**THE TASK**
Repeat exactly the lines of the entries below from the one with "- apply (proj2" through the one with "cbv zeta. split; [reflexivity|].", both ends included, and nothing else.

Dataset records:
======

(** The loop with the two table values made explicit. *)
Definition assess_at (demographics : gmap string Q) (total_population base threshold : Q)
    (at_risk_populations : list (string * AtRisk)) (item : string * Q)
    : list (string * AtRisk) :=
  let '(group, vulnerability) := item in
  match demographics !! group with
  | Some share =>
      let group_population := total_population * (share / 100) in
      let group_risk := base * vulnerability in
      if Py.leb threshold group_risk
      then
        at_risk_populations
        ++ [(group,
             {| total_population := py_int group_population;
                at_risk_count := py_int (group_population * group_risk);
                risk_level := group_risk;
                percentage := share |})]
      else at_risk_populations
  | None => at_risk_populations
  end.

(** The tests on one entry of the result: a count that is not negative,
    at most the group ([lo]), at least the group ([hi]). *)
Definition count_ok (lo hi : bool) (e : string * AtRisk) : bool :=
  (0 <=? at_risk_count e.2)%Z
  && (if lo then (at_risk_count e.2 <=? total_population e.2)%Z else true)
  && (if hi then (total_population e.2 <=? at_risk_count e.2)%Z else true).

(** The same tests with the risk level: at most 1 ([lo]), above 1 ([hi]). *)
Definition count_level_ok (lo hi : bool) (e : string * AtRisk) : bool :=
  (0 <=? at_risk_count e.2)%Z
  && (if lo then (at_risk_count e.2 <=? total_population e.2)%Z
                 && Py.leb (risk_level e.2) 1 else true)
  && (if hi then (total_population e.2 <=? at_risk_count e.2)%Z
                 && Py.ltb 1 (risk_level e.2) else true).

End Population.
(** * phenopype: the pype engine ([Pype._iterate]) and its container

    A shallow embedding of the parts of [phenopype/main.py],
    [phenopype/utils.py] and [phenopype/settings.py] that decide how one
    pass over a pype configuration resolves method names, assigns
    annotation ids and edit policies, isolates failures, reacts to the
    restart flag and rewrites the configuration file, and of what stands
    around the pass: the container's [run], [reset] and [select_canvas],
    the loading of the configuration and the loop of [Pype.__init__].

    Layout: Python values and their [==] ([Py]), the tables of
    [settings.py] ([Settings]), the container of [utils.py] ([Utils]),
    the pass of [main.py] ([Main]), the session around it ([Session]),
    then the theorems. *)

From Stdlib Require Import ZArith String Ascii List Bool Lia.
From stdpp Require Import gmap strings list fin_maps.
(** On [deepStore], the two embeddings of the forward converter agree: the
    output mapping the converter over the store leaves stands for the
    mapping [Map] returns on the value the record stands for. *)
Lemma Store_FillMap_agrees_on_deep :
  let r := Store.FillMap go_TypeString (fun _ _ => None) 6 deepHandle (Some 5)
             deepStore in
  exists d m,
    reify 5 deepStore (Store.VPtr (TPtr tDeep) (Some 4)) = Some d
    /\ go_Map 6 d = Ret (Some m)
    /\ reify 5 (snd r) (Store.VMap tMapStringAny (Some 5))
       = Some (VMap tMapStringAny (Some m))
    /\ List.length m = 4.
Proof.
  cbv zeta. eexists. eexists.
  split; [vm_compute; reflexivity|].
  split; [vm_compute; reflexivity|].
  split; vm_compute; reflexivity.
Qed.

(** ** Tags *)

(** The cases of [TestParseTag_Name] and [TestParseTag_Opts]. *)
Lemma parseTag_tests :
  fst (parseTag "") = ""
  /\ fst (parseTag "name") = "name"
  /\ fst (parseTag "name,opt") = "name"
  /\ fst (parseTag "name , opt, opt2") = "name "
  /\ fst (parseTag ", opt, opt2") = ""
  /\ Has (snd (parseTag "name")) "opt" = false
  /\ Has (snd (parseTag "name,opt")) "opt" = true
  /\ Has (snd (parseTag "name , opt, opt2")) "opt" = false
  /\ Has (snd (parseTag ",opt, opt2")) "opt" = true
  /\ Has (snd (parseTag ", opt3, opt4")) "opt" = false.
Proof. repeat split. Qed.

(** ** Atomicity at the level of the leaf fields *)

Section Atomic.
Variable TypeString : type -> string.
Variables AssignableTo ConvertibleTo : type -> type -> bool.
Variable Convert : any -> type -> any.

Lemma toStruct_field_leaf_target ts fv in_ s st i f st' :
  leafField f = true ->
  toStruct_field AssignableTo Convert ts fv in_ s st (i, f) = Ret st' ->
  target st' = target st.
Proof.
  unfold leafField, toStruct_field. intros Hleaf H.
  apply andb_true_iff in Hleaf. destruct Hleaf as [Hemb Hk].
  apply negb_true_iff in Hemb. rewrite Hemb in H.
  destruct (negb (IsExported f)); [inversion H; reflexivity|].
  simpl in Hk. apply negb_true_iff in Hk.
  destruct (Field_Kind f); try discriminate Hk;
    try (inversion H; reflexivity);
    (apply bind_Ret_inv in H; destruct H as [mapVal [_ H]];
     destruct mapVal as [v|]; [|inversion H; reflexivity];
     apply bind_Ret_inv in H; destruct H as [ft [_ H]];
     apply bind_Ret_inv in H; destruct H as [[x e] [_ H]];
     destruct e; inversion H; reflexivity).
Qed.

(** X2: when [toStruct] recurses into no field of a record (no field is
    embedded, and no exported field is of kind struct) and returns an error,
    the record is as it was: the values of the fields are staged, and
    written only when no field has failed. *)
Lemma toStruct_leaf_level_atomic (fuel : nat) (in_ : any) (s : Value)
  (fields : list Field) (x : any) (e : error) :
  KindOf (ValueOf in_) = Kind.Map ->
  ValueKind s = Kind.Struct ->
  getFields s DefaultTagName = Ret fields ->
  forallb leafField fields = true ->
  toStruct TypeString AssignableTo ConvertibleTo Convert (S fuel) in_ s
  = Ret (x, Some e) ->
  x = data s.
Proof.
  intros Hmap Hk Hfields Hleaf H.
  rewrite toStruct_on_struct, Hfields in H by assumption. cbn [bind] in H.
  apply bind_Ret_inv in H. destruct H as [st [Hloop H]].
  assert (Htgt : target st = data s).
  { revert Hloop.
    apply (foldM_invariant (fun st => target st = data s)); [|reflexivity].
    intros b [i f] b' Hin Hb Hstep.
    rewrite <- Hb. eapply toStruct_field_leaf_target; [|exact Hstep].
    apply in_combine_r in Hin.
    rewrite forallb_forall in Hleaf. apply Hleaf. exact Hin. }
  destruct (err st).
  - inversion H; subst. exact Htgt.
  - apply bind_Ret_inv in H. destruct H as [y [_ H]]. discriminate H.
Qed.
End Atomic.

Lemma toStruct_early_failures_witness :
  go_toStruct 1 VNil (addressable tPlain plain7)
  = Ret (plain7, Some (errorString "input data is nil"))
  /\ go_toStruct 1 (int 1) (addressable tPlain plain7)
     = Ret (plain7, Some errNotMap)
  /\ go_toStruct 1 (mapStringAny []) (addressable tInt (int 1))
     = Ret (int 1, Some errNotStruct).
Proof.
  split; [|split].
  - apply (proj1 (toStruct_early_failures go_TypeString go_AssignableTo
                    go_ConvertibleTo go_Convert 0 VNil
                    (addressable tPlain plain7))).
    reflexivity.
  - apply (proj1 (proj2 (toStruct_early_failures go_TypeString go_AssignableTo
                           go_ConvertibleTo go_Convert 0 (int 1)
                           (addressable tPlain plain7))));
      discriminate.
  - apply (proj2 (proj2 (toStruct_early_failures go_TypeString go_AssignableTo
                           go_ConvertibleTo go_Convert 0 (mapStringAny [])
                           (addressable tInt (int 1)))));
      [reflexivity | discriminate | discriminate].
Defined.

Lemma toStruct_leaf_level_atomic_witness :
  let m := mapStringAny [("A", int 5); ("L", str "x")] in
  let x := VStruct tList [int 1; VSlice (TSlice tInt) None] in
  go_toStruct 3 m (addressable tList x)
  = Ret (x, Some (joinError [errorString "not a slice:(L)"]))
  /\ x = data (addressable tList x).
Proof.
  cbv zeta. split; [reflexivity|].
  apply (toStruct_leaf_level_atomic go_TypeString go_AssignableTo
           go_ConvertibleTo go_Convert 2
           (mapStringAny [("A", int 5); ("L", str "x")])
           (addressable tList (VStruct tList [int 1; VSlice (TSlice tInt) None]))
           [mkField (Some (mkValue tInt false true (int 1)))
                    (exportedField "A" "" tInt);
            mkField (Some (mkValue (TSlice tInt) false true
                             (VSlice (TSlice tInt) None)))
                    (exportedField "L" "" (TSlice tInt))]
           _ (joinError [errorString "not a slice:(L)"]));
    reflexivity.
Defined.

(** ** Handles *)

Lemma structVal_loop_shape :
  forall (x : any) (t : type) (ro addr : bool),
    structVal_loop t ro addr x = Panic "not struct"
    \/ exists v, structVal_loop t ro addr x = Ret v
                 /\ ValueKind v = Kind.Struct.
Proof.
  fix IH 1. intros x t ro addr.
  destruct x as [|t0 b|t0 z|t0 s0|t0 [p|]|t0 l|t0 l|t0 m|t0 l];
    cbn [structVal_loop];
    destruct (TypeKind t) eqn:Ek; auto;
    try (right; eexists; split; [reflexivity | exact Ek]);
    destruct (Underlying t); auto.
Qed.
(** * cloudflare-tunnel: the orchestration code, embedded and verified

    The repository holds three variants of one command-line program that
    provisions a Cloudflare tunnel: [src/unnamed/part_001] (routes, protocols,
    SOCKS5 relay), [src/main.go] (one HTTP port) and [src/unnamed/part_000]
    (a list of HTTP ports, DNS through the daemon's own CLI).

    The program is a sequence of calls into the operating system, the
    network and the [cloudflared] executable.  It is embedded as a tree of
    such calls ([Prog]): every call is an [Event], the environment's answer
    is a value of [Resp e], and the continuation is the Go code that follows
    the call.  [run] interprets a tree against an arbitrary environment
    ([Handler]) and records the calls that were made; theorems quantify over
    every environment.  The one goroutine of the program, the SOCKS5 relay of
    [part_001], runs beside the main thread ([par], [go]); the scheduler is
    part of the environment.

    What is not the repository's code is kept abstract: the JSON scanner and
    the JSON string encoder of [encoding/json] are the two fields of the class
    [EncodingJson]; the file system, the HTTP transport, the sub-processes and
    the signal are answers of the environment.  Closed examples run on one
    instance of the class ([GoJson]) and two small environments: [Fake], with
    files, DNS records and [cloudflared], and [Disk], with the permission bits
    of the files. *)

From Stdlib Require Import ZArith String Ascii List Bool Lia Sorted.
From stdpp Require Import base tactics option list strings pretty gmap.

Local Open Scope string_scope.
Local Open Scope Z_scope.
Local Open Scope list_scope.

(** ** Go values *)

(** A Go [error] only ever reaches a log line here; it is kept as its text. *)
Definition error := string.

Inductive result (A : Type) : Type :=
| Ok (a : A)
| Err (e : error).
Arguments Ok {A} a.
Arguments Err {A} e.

(** The double quote character, as a one-byte string. *)
Definition dq : string := String (ascii_of_nat 34) EmptyString.

(** The newline character, as a one-byte string. *)
Definition nl : string := String (ascii_of_nat 10) EmptyString.

(** [strings.HasPrefix s prefix] *)
Definition HasPrefix (s prefix : string) : bool := String.prefix prefix s.

(** The verb [%d] of [fmt] on an [int]. *)
Definition itoa (n : Z) : string := pretty n.

(** ** JSON values and [encoding/json] *)

#[local] Set Warnings "-register-all".
Inductive json : Type :=
| JNull
| JBool (b : bool)
| JNumber (literal : string)
| JString (s : string)
| JArray (items : list json)
| JObject (members : list (string * json)).

(** The two parts of [encoding/json] that are taken as given: the scanner that
    turns bytes into a value or reports a syntax error, and the encoder of a
    Go string as a JSON string literal (its escapes changed between Go
    releases). *)
Class EncodingJson := {
  json_scan : string -> result json;
  json_quote : string -> string
}.

(** Key folding of the decoder: a key matches a struct field when it is the
    field's name exactly or, failing that, when both fold to the same bytes.
    ASCII letters fold to upper case; the long s (U+017F, bytes C5 BF) folds to
    [S] and the Kelvin sign (U+212A, bytes E2 84 AA) to [K].  No other rune
    folds into ASCII, and every field name below is ASCII, so other bytes are
    kept as they are. *)
Definition fold_ascii (c : ascii) : ascii :=
  let n := nat_of_ascii c in
  if ((97 <=? n) && (n <=? 122))%nat then ascii_of_nat (n - 32) else c.

Fixpoint foldName (s : string) : string :=
  match s with
  | EmptyString => EmptyString
  | String c1 (String c2 (String c3 rest as t2) as t1) =>
      if ((nat_of_ascii c1 =? 226) && (nat_of_ascii c2 =? 132) && (nat_of_ascii c3 =? 170))%nat
      then String "K" (foldName rest)
      else if ((nat_of_ascii c1 =? 197) && (nat_of_ascii c2 =? 191))%nat
      then String "S" (foldName t2)
      else String (fold_ascii c1) (foldName t1)
  | String c1 (String c2 rest as t1) =>
      if ((nat_of_ascii c1 =? 197) && (nat_of_ascii c2 =? 191))%nat
      then String "S" (foldName rest)
      else String (fold_ascii c1) (foldName t1)
  | String c1 rest => String (fold_ascii c1) (foldName rest)
  end.

(** The position of the first element of [l] that satisfies [p]. *)
Fixpoint index_where {T : Type} (p : T -> bool) (l : list T) : option nat :=
  match l with
  | [] => None
  | x :: l' => if p x then Some 0%nat else option_map S (index_where p l')
  end.

(** The struct field (by position in [names], the JSON names of the fields in
    declaration order) that the object key [key] is stored into. *)
Definition field_index (names : list string) (key : string) : option nat :=
  match index_where (String.eqb key) names with
  | Some i => Some i
  | None => index_where (fun n => String.eqb (foldName n) (foldName key)) names
  end.
(** * VyPR: symbolic control-flow graphs and the monitoring event consumer

    A shallow embedding of [SCFG/construction.py] and of the consumer
    side of [init_verification.py].

    Python objects live in arenas: a vertex or an edge is referred to by
    its index in a store that only grows, which gives object identity
    and in-place mutation.  A call that can raise returns a [result];
    the exception is the one the Python interpreter raises at that
    point.  What the program does not fix is a parameter: the order
    in which a dict keyed by node objects hands out its values
    ([HashOrder]) and the answers of the verdict server
    ([verdict_server]). *)

From Stdlib Require Import ZArith String List Ascii Bool Lia.
From stdpp Require Import base option list strings pretty.

#[local] Open Scope string_scope.
#[local] Open Scope list_scope.
#[local] Set Default Proof Using "Type".

(** ** Python results *)

Module Py.

Inductive exn :=
| TypeError
| IndexError
| AttributeError
| KeyError
| ValueError
| UnboundLocalError
| SystemExit.

(** [Loops] is a call that never returns (a [while] that makes no
    progress). *)
Inductive result (A : Type) :=
| Ok (a : A)
| Exc (e : exn)
| Loops.

Arguments Ok {A} a.
Arguments Exc {A} e.
Arguments Loops {A}.

#[export] Instance result_ret : MRet result := @Ok.

#[export] Instance result_bind : MBind result := fun A B f m =>
  match m with
  | Ok a => f a
  | Exc e => Exc e
  | Loops => Loops
  end.

#[export] Instance exn_eq_dec : EqDecision exn.
Proof. solve_decision. Defined.

(** [for x in l: acc = f(acc, x)] where the body can raise. *)
Fixpoint for_each {A S : Type} (f : S -> A -> result S) (l : list A) (s : S)
  : result S :=
  match l with
  | [] => Ok s
  | x :: l' => s' ← f s x; for_each f l' s'
  end.

(** [map(f, l)] where [f] can raise (Python 2: an eager list). *)
Fixpoint map_each {A B : Type} (f : A -> result B) (l : list A)
  : result (list B) :=
  match l with
  | [] => Ok []
  | x :: l' => y ← f x; ys ← map_each f l'; Ok (y :: ys)
  end.

End Py.

Import Py.

(** ** The AST the builder consumes *)

Module Ast.

(** Expression-level nodes.  [Index] is the slice wrapper of a
    subscript and [Load] an expression context; both are nodes that
    [get_attr_name_string] can be handed.  [OtherExpr] stands for a
    node of any kind the module does not single out. *)
#[warnings="-register-all"]
Inductive expr :=
| Name (id : string)
| Attribute (value : expr) (attr : string)
| Subscript (value : expr) (slice : expr)
| Index (value : expr)
| Call (func : expr) (args : list expr)
| Num (n : Z)
| Str (s : string)
| Tuple (elts : list expr)
| Load
| OtherExpr (kind : string) (children : list expr).

(** Statements.  A [Try] keeps the bodies of its handlers
    ([ExceptHandler(body)]).  [OtherStmt] is a statement of any other
    kind ([AugAssign], [Break], [With], ...). *)
#[warnings="-register-all"]
Inductive stmt :=
| Assign (targets : list expr) (value : expr)
| Expr (value : expr)
| Return (value : option expr)
| Raise (type : option expr)
| Pass
| If (test : expr) (body orelse : list stmt)
| Try (body : list stmt) (handlers : list (list stmt))
| For (target iter : expr) (body : list stmt)
| While (test : expr) (body : list stmt)
| OtherStmt (kind : string).

(** [ast.iter_child_nodes], restricted to expressions. *)
Definition iter_child_nodes (e : expr) : list expr :=
  match e with
  | Attribute v _ => [v]
  | Subscript v s => [v; s]
  | Index v => [v]
  | Call f args => f :: args
  | Tuple elts => elts
  | OtherExpr _ ch => ch
  | Name _ | Num _ | Str _ | Load => []
  end.

Fixpoint height (e : expr) : nat :=
  let fix heights (l : list expr) : nat :=
    match l with
    | [] => 0
    | x :: r => Nat.max (S (height x)) (heights r)
    end in
  match e with
  | Attribute v _ => S (height v)
  | Subscript v s => S (Nat.max (height v) (height s))
  | Index v => S (height v)
  | Call f args => Nat.max (S (height f)) (heights args)
  | Tuple elts => heights elts
  | OtherExpr _ ch => heights ch
  | Name _ | Num _ | Str _ | Load => 0
  end.

(** The nodes at depth [d] below [e], left to right. *)
Fixpoint level (d : nat) (e : expr) : list expr :=
  match d with
  | 0 => [e]
  | S d' => flat_map (level d') (iter_child_nodes e)
  end.

(** [ast.walk]: breadth first, so level after level. *)
Definition walk (e : expr) : list expr :=
  flat_map (fun d => level d e) (seq 0 (S (height e))).
(** * SMART CVD risk reduction calculator: a shallow embedding of cvd_risk_app.py

    The calculation part of the Streamlit script (catalogs, the SMART risk
    estimator, the LDL projection, the multiplicative stacking of risk
    reductions and the outcome metrics) is embedded as functions over the
    real numbers.

    Modelling conventions.
    - Python floats are read as exact real numbers: [+], [-], [*], [/],
      [min], [max] are the operations of [R]; [math.exp] is [exp],
      [math.log] is [ln], [x ** y] is [float_pow].  Binary64 rounding error
      of the individual operations is not modelled.
    - Python ints produced by the integer widgets (age, eGFR, the two SBP
      fields, the catalog percentages) are [Z] and are injected with [IZR]
      where the script mixes them with floats.
    - [round(x, 1)] is [round1]: rounding to the nearest tenth, ties to the
      even tenth.
    - The values of the radio, checkbox and multiselect widgets are
      enumerations; the widgets cannot return anything else. *)

From Stdlib Require Import Reals Lra Lia ZArith List Bool Permutation.
Import ListNotations.

Open Scope R_scope.

(* ================================================================== *)
(** ** Rounding to one decimal place *)

Module Round.

(** Nearest integer, ties to even. *)
Definition half_even (x : R) : Z :=
  let f := Zfloor x in
  let d := x - IZR f in
  if Rlt_dec d (1 / 2) then f
  else if Rlt_dec (1 / 2) d then (f + 1)%Z
  else if Z.even f then f else (f + 1)%Z.

(** [round(x, 1)] *)
Definition round1 (x : R) : R := IZR (half_even (x * 10)) / 10.

(** A value with at most one decimal digit. *)
Definition one_decimal (x : R) : Prop := exists k : Z, x = IZR k / 10.

End Round.
Import Round.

======

**OUTPUT FOR THIS TASK**
  - apply (proj2 (proj2 (toStruct_early_failures go_TypeString go_AssignableTo
                           go_ConvertibleTo go_Convert 0 (mapStringAny [])
                           (addressable tInt (int 1)))));
      [reflexivity | discriminate | discriminate].
Defined.

Lemma toStruct_leaf_level_atomic_witness :
  let m := mapStringAny [("A", int 5); ("L", str "x")] in
  let x := VStruct tList [int 1; VSlice (TSlice tInt) None] in
  go_toStruct 3 m (addressable tList x)
  = Ret (x, Some (joinError [errorString "not a slice:(L)"]))
  /\ x = data (addressable tList x).
Proof.
  cbv zeta. split; [reflexivity|].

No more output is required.